• _TASK_
Among the lines below, restate word for word only those from the line with "drives: the three" through the line with "From Stdlib Require Import ZArith", with both end lines kept.

▬▬▬▬▬▬

Lemma route_graph_mirrors_topology_witness :
  directed_ (route_graph (graph_ demo_sim) 1500) = true ∧
  (∀ k, hasNode (route_graph (graph_ demo_sim) 1500) k = hasNode (graph_ demo_sim) k) ∧
  (∀ k, getNeighbors (route_graph (graph_ demo_sim) 1500) k
        = getNeighbors (graph_ demo_sim) k) ∧
  (∀ k, adj (route_graph (graph_ demo_sim) 1500) k
        = (λ p, (p.1, {| weight := costForBytes p.2 1500 |})) <$> adj (graph_ demo_sim) k) ∧
  (∀ L, L ≡ₚ map_to_list (data (graph_ demo_sim)) →
        route_graph_from L 1500 = route_graph (graph_ demo_sim) 1500).
Proof.
  apply (route_graph_mirrors_topology 1500 (graph_ demo_sim)).
  apply demo_sim_wf.
Defined.


Lemma route_unknown_source_witness :
  route 0 (graph_ demo_sim) "H9" "H1" 1500 = Some [].
Proof.
  apply (route_unknown_source (graph_ demo_sim) "H9" "H1" 1500 0).
  - apply demo_sim_wf.
  - vm_compute. reflexivity.
Defined.


(** ** The bill of a replay against the weight of the route *)

Section RouteBill.
Variables (g : Graph string Link) (bytes : N).
Hypothesis Hwf : graph_wf g.
Hypothesis Hlat : latencies_nonneg g.

Lemma entries_same_key {A : Type} (l : list (string * A)) k x y :
  NoDup l.*1 → (k, x) ∈ l → (k, y) ∈ l → x = y.
Proof.
  induction l as [|[k' z] l IH]; [by intros _ ?%elem_of_nil|].
  rewrite fmap_cons. intros [Hk Hnd]%NoDup_cons. simpl in Hk.
  intros [Hx|Hx]%elem_of_cons [Hy|Hy]%elem_of_cons.
  - congruence.
  - injection Hx as <- <-. destruct Hk. apply list_elem_of_fmap. by exists (k, y).
  - injection Hy as <- <-. destruct Hk. apply list_elem_of_fmap. by exists (k, x).
  - by apply IH.
Qed.

Lemma pair_weight_hop_cost a b :
  b ∈ getNeighbors g a →
  ∃ m c, pair_weight (route_graph g bytes) a b = Some (Dbl.Fin m) ∧
         hop_cost g a b bytes = Dbl.Fin c ∧ (0 <= m)%Q ∧ (m <= c)%Q ∧
         (NoDup (getNeighbors g a) → (m == c)%Q).
Proof.
  intros Hb.
  destruct (hop_cost_linked g a b bytes Hb) as (link & Hin & Hcost).
  destruct (costForBytes_finite link bytes) as (c & Hc & Hc0); [by eapply Hlat|].
  pose proof (weights_nonneg_nonneg _ (route_graph_weights g bytes Hwf Hlat)) as Hnn.
  assert (Hin' : (b, linkToWeightedEdge link bytes) ∈ adj (route_graph g bytes) a).
  { rewrite adj_route_graph by done. apply list_elem_of_fmap. by exists (b, link). }
  destruct (pair_weight_spec _ Hnn a b _ Hin') as (m' & Hm' & Hle & w' & Hw' & ->).
  rewrite adj_route_graph in Hw' by done.
  apply list_elem_of_fmap in Hw' as ([b' link'] & [= <- ->] & Hlink').
  cbn [snd linkToWeightedEdge weight] in *.
  destruct (costForBytes_finite link' bytes) as (m & Hm & Hm0); [by eapply Hlat|].
  exists m, c. rewrite Hm' , Hm, Hcost, Hc. split; [done|]. split; [done|].
  split; [done|]. rewrite Hm, Hc in Hle. apply DblFacts.leb_Fin in Hle.
  split; [done|]. intros Hnd. rewrite getNeighbors_adj in Hnd.
  assert (link' = link) as -> by (by eapply entries_same_key).
  rewrite Hm in Hc. by injection Hc as ->.
Qed.

Lemma path_weight_from_le_charges : ∀ rest a d t,
  (0 <= d)%Q → (d <= t)%Q →
  (∀ (i : nat) x y, (a :: rest) !! i = Some x → (a :: rest) !! S i = Some y →
                    y ∈ getNeighbors g x) →
  ∃ d' t',
    path_weight_from (route_graph g bytes) (Dbl.Fin d) a rest = Some (Dbl.Fin d') ∧
    sum_from (Dbl.Fin t) ((λ p, hop_cost g p.1 p.2 bytes) <$> zip (a :: rest) rest)
      = Dbl.Fin t' ∧
    (0 <= d')%Q ∧ (d' <= t')%Q ∧
    ((∀ x, NoDup (getNeighbors g x)) → (d == t)%Q → (d' == t')%Q).
Proof.
  induction rest as [|b rest IH]; intros a d t Hd Hdt Hlink.
  - exists d, t. done.
  - destruct (pair_weight_hop_cost a b) as (m & c & Hm & Hc & Hm0 & Hmc & Heq).
    { by apply (Hlink O). }
    destruct (IH b (d + m)%Q (t + c)%Q) as (d' & t' & Hd' & Ht' & Hd0 & Hle & Heq').
    { lra. }
    { lra. }
    { intros i x y Hx Hy. by apply (Hlink (S i)). }
    exists d', t'. cbn [path_weight_from zip zip_with fmap list_fmap fst snd].
    rewrite Hm. unfold sum_from in *. cbn [fold_left]. rewrite Hc.
    split; [exact Hd'|]. split; [exact Ht'|]. split; [done|]. split; [done|].
    intros Hnd Hdt'. apply Heq'; [done|]. rewrite (Heq (Hnd a)), Hdt'. reflexivity.
Qed.

End RouteBill.
(** * Content-generation demo flows: a shallow embedding

    The three demo scripts under [task/] upload an image to the attachment
    store, ask a model about it, or ask an image model for a picture and
    save what comes back.  Everything they do is an interaction with the
    outside world (the gateway client, the bucket client, the file system,
    the clock, the console), so the embedding is a small error monad that
    emits a chronological trace of calls together with the answers the
    environment gave.  The environment is an arbitrary strategy: each
    answer may depend on the whole history so far. *)

From Stdlib Require Import Ascii String List ZArith NArith Lia.
From Stdlib Require Import Strings.Byte.
From stdpp Require Import base strings list gmap pretty.

Local Open Scope string_scope.
Local Open Scope list_scope.

(** ** Python values the flows handle *)

(** [bytes] objects. *)
Abbreviation bytes := (list Byte.byte).

(** Modelled from the spec: [task/_models/role.py] is not among the sources;
    the spec gives the closed enum [system | user | assistant]. *)
Inductive Role := SYSTEM | USER | ASSISTANT.

(** Modelled from the spec: [task/_models/custom_content.py] is not among
    the sources; the spec gives [{ title: string, url: string?, type: string }]
    and the scripts build it with the keywords [title], [url], [type]. *)
Record Attachment := mkAttachment {
  title : string;
  url : option string;
  type : string
}.

(** Modelled from the spec: [CustomContent] is
    [{ attachments: ordered sequence of Attachment }]. *)
Record CustomContent := mkCustomContent {
  attachments : list Attachment
}.

(** Modelled from the spec: [task/_models/message.py] is not among the
    sources.  The scripts build [Message(role=, content=<str>)] with an
    optional [custom_content=]. *)
Record Message := mkMessage {
  role : Role;
  content : string;
  custom_content : option CustomContent
}.

(** Modelled from the spec: [task/image_to_text/openai/message.py] is not
    among the sources.  The script builds [TxtContent(text=)],
    [ImgContent(image_url=ImgUrl(url=))] and
    [ContentedMessage(role=, content=[...])]. *)
Record ImgUrl := mkImgUrl { img_url : string }.

Inductive Content :=
| TxtContent (text : string)
| ImgContent (image_url : ImgUrl).

Record ContentedMessage := mkContentedMessage {
  cm_role : Role;
  cm_content : list Content
}.

(** [get_completion(messages=...)] receives a list whose elements are of
    either message class. *)
Inductive AnyMessage :=
| PlainMsg (m : Message)
| ContentedMsg (m : ContentedMessage).

(** What [get_completion] returns: a message whose [content] and
    [custom_content] may each be [None]. *)
Record Response := mkResponse {
  resp_content : option string;
  resp_custom_content : option CustomContent
}.

(** A [dict[str, str]] literal; Python dicts keep insertion order, so the
    order of the pairs is part of the value. *)
Abbreviation CustomFields := (list (string * string)).

(** The JSON object the store answers an upload with. *)
Abbreviation UploadResponse := (gmap string string).

(** [pathlib.Path] as its tuple of parts. *)
Abbreviation Path := (list string).

Definition parent (p : Path) : Path :=
  match p with
  | ["/"] => p
  | _ => removelast p
  end.

(** [p / name] *)
Definition truediv (p : Path) (name : string) : Path := p ++ [name].

Definition fspath (p : Path) : string :=
  match p with
  | "/" :: rest => "/" +:+ String.concat "/" rest
  | _ => String.concat "/" p
  end.

Record DateTime := mkDateTime {
  year : nat; month : nat; day : nat;
  hour : nat; minute : nat; second : nat
}.

(** ** Exceptions and results *)

Inductive Exn := PyExn (cls : string) (msg : string).

Inductive Result (A : Type) :=
| Ok (a : A)
| Raise (e : Exn).
Arguments Ok {A} a.
Arguments Raise {A} e.

(** ** Observable events: each call with the answer it got *)

Inductive Event :=
| EvPrint (text : string)
| EvModelClient (endpoint deployment_name api_key : string) (r : Result unit)
| EvGetCompletion (messages : list AnyMessage)
                  (custom_fields : option CustomFields) (r : Result Response)
| EvBucketClient (api_key base_url : string) (r : Result unit)
| EvAEnter (r : Result unit)
| EvAExit (r : Result unit)
| EvPutFile (name mime_type : string) (data : bytes) (r : Result UploadResponse)
| EvGetFile (file_url : string) (r : Result bytes)
| EvOpen (path : string) (mode : string) (r : Result unit)
| EvRead (path : string) (r : Result bytes)
| EvWrite (path : string) (data : bytes) (r : Result unit)
| EvClose (path : string) (r : Result unit)
| EvNow (t : DateTime).

Abbreviation Trace := (list Event).

(** The environment: configuration constants (the module
    [task/_utils/constants.py] is not among the sources, so its three
    names are parameters), the location of each script, and one oracle per
    external call.  An oracle sees the history of events so far. *)
Record Env := mkEnv {
  API_KEY : string;
  DIAL_URL : string;
  DIAL_CHAT_COMPLETIONS_ENDPOINT : string;
  dial_itt_file : Path;      (* [__file__] of task_dial_itt.py *)
  openai_itt_file : Path;    (* [__file__] of task_openai_itt.py *)
  model_client_init : Trace -> string -> string -> string -> Result unit;
  get_completion : Trace -> list AnyMessage -> option CustomFields -> Result Response;
  bucket_client_init : Trace -> string -> string -> Result unit;
  aenter : Trace -> Result unit;
  aexit : Trace -> Result unit;
  put_file : Trace -> string -> string -> bytes -> Result UploadResponse;
  get_file : Trace -> string -> Result bytes;
  file_open : Trace -> string -> string -> Result unit;
  file_read : Trace -> string -> Result bytes;
  file_write : Trace -> string -> bytes -> Result unit;
  file_close : Trace -> string -> Result unit;
  now : Trace -> DateTime
}.
(** * ARM SysTick system-clock driver (arch/arm/timer/systick.c)

    A shallow embedding of the driver and of the part of the machine it
    drives: the three SysTick registers, the driver's static variables and
    the kernel variables the driver reads and writes.  Every C function of
    the driver is a Rocq function on an explicit machine state; the build
    options that select code with [#ifdef] are fields of a [config].  The
    latency benchmark of the handler writes a variable of its own and is
    left out, and [_ExcExit] is the return from the exception. *)

From Stdlib Require Import ZArith List Bool Lia.
Import ListNotations.
Local Open Scope Z_scope.

(** ** Machine integers

    [uint32_t] and [int32_t] values are integers of [Z]; every operation of
    the source that can leave the range is followed by the conversion that C
    applies. *)

Definition two31 : Z := 2147483648.
Definition two32 : Z := 4294967296.

Definition is_uint32 (z : Z) : Prop := 0 <= z < two32.
Definition is_int32 (z : Z) : Prop := - two31 <= z < two31.

(** Conversion to [uint32_t]: reduction modulo 2^32. *)
Definition to_uint32 (z : Z) : Z := z mod two32.

(** Conversion to [int32_t]: the two's complement reading of the low 32 bits. *)
Definition to_int32 (z : Z) : Z :=
  let u := to_uint32 z in if u <? two31 then u else u - two32.

(** ** Faults

    The driver has two ways not to return: the boot-time assertion and an
    integer division whose divisor is zero. *)

Inductive fault : Type :=
| ASSERT_FAILED
| DIV_BY_ZERO.

Inductive result (A : Type) : Type :=
| Ok (a : A)
| Fault (f : fault).

Arguments Ok {A} a.
Arguments Fault {A} f.

Definition bind {A B : Type} (c : result A) (k : A -> result B) : result B :=
  match c with
  | Ok a => k a
  | Fault f => Fault f
  end.

Notation "x <- c ;; k" := (bind c (fun x => k))
  (at level 61, c at next level, right associativity).

(** Unsigned division and remainder of C: undefined on a zero divisor. *)
Definition udiv (a b : Z) : result Z :=
  if b =? 0 then Fault DIV_BY_ZERO else Ok (a / b).

Definition umod (a b : Z) : result Z :=
  if b =? 0 then Fault DIV_BY_ZERO else Ok (a mod b).

(** ** Machine state *)

(** The SysTick block of the system control space: control and status
    register, reload value register, current value register. *)
Record systick : Type := {
  stcsr : Z;
  strvr : Z;
  stcvr : Z
}.

Inductive timer_mode : Type :=
| TIMER_MODE_PERIODIC
| TIMER_MODE_ONE_SHOT.

Inductive idle_mode : Type :=
| IDLE_NOT_TICKLESS
| IDLE_TICKLESS.

(** The driver's file-scope variables. *)
Record statics : Type := {
  accumulatedCount : Z;
  defaultLoadVal : Z;
  idleOrigCount : Z;
  maxSysTicks : Z;
  idleOrigTicks : Z;
  maxLoadValue : Z;
  timerIdleSkew : Z;
  timerMode : timer_mode;
  idleMode : idle_mode
}.

Inductive event : Type :=
| TICK_EVENT.

(** A nanokernel timer: ticks left, the lifo it reports to, its datum. *)
Record nano_timer : Type := {
  ticks : Z;
  lifo : Z;
  userData : Z
}.

(** The kernel variables the driver shares with the rest of the system. *)
Record kernel : Type := {
  sys_clock_hw_cycles_per_tick : Z;
  _SysIdleElapsedTicks : Z;
  K_Args : list event;
  _NanoIdleVal : Z;
  primask : bool;
  _nano_ticks : Z;
  _nano_timer_list : list nano_timer;
  lifo_data : list (Z * Z)
}.

Record state : Type := {
  scs : systick;
  drv : statics;
  kern : kernel
}.

(** Build options of the driver. *)
Record config : Type := {
  CONFIG_TICKLESS_IDLE : bool;
  CONFIG_ADVANCED_POWER_MANAGEMENT : bool;
  CONFIG_MICROKERNEL : bool
}.

(** *** Field updates *)

Definition set_stcsr (v : Z) (s : state) : state :=
  {| scs := {| stcsr := v; strvr := strvr (scs s); stcvr := stcvr (scs s) |};
     drv := drv s; kern := kern s |}.

Definition set_strvr (v : Z) (s : state) : state :=
  {| scs := {| stcsr := stcsr (scs s); strvr := v; stcvr := stcvr (scs s) |};
     drv := drv s; kern := kern s |}.

Definition set_stcvr (v : Z) (s : state) : state :=
  {| scs := {| stcsr := stcsr (scs s); strvr := strvr (scs s); stcvr := v |};
     drv := drv s; kern := kern s |}.

Definition with_drv (d : statics) (s : state) : state :=
  {| scs := scs s; drv := d; kern := kern s |}.

Definition with_kern (k : kernel) (s : state) : state :=
  {| scs := scs s; drv := drv s; kern := k |}.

▬▬▬▬▬▬

• _RESPONSE TO THE EXERCISE_
    drives: the three SysTick registers, the driver's static variables and
    the kernel variables the driver reads and writes.  Every C function of
    the driver is a Rocq function on an explicit machine state; the build
    options that select code with [#ifdef] are fields of a [config].  The
    latency benchmark of the handler writes a variable of its own and is
    left out, and [_ExcExit] is the return from the exception. *)

From Stdlib Require Import ZArith List Bool Lia.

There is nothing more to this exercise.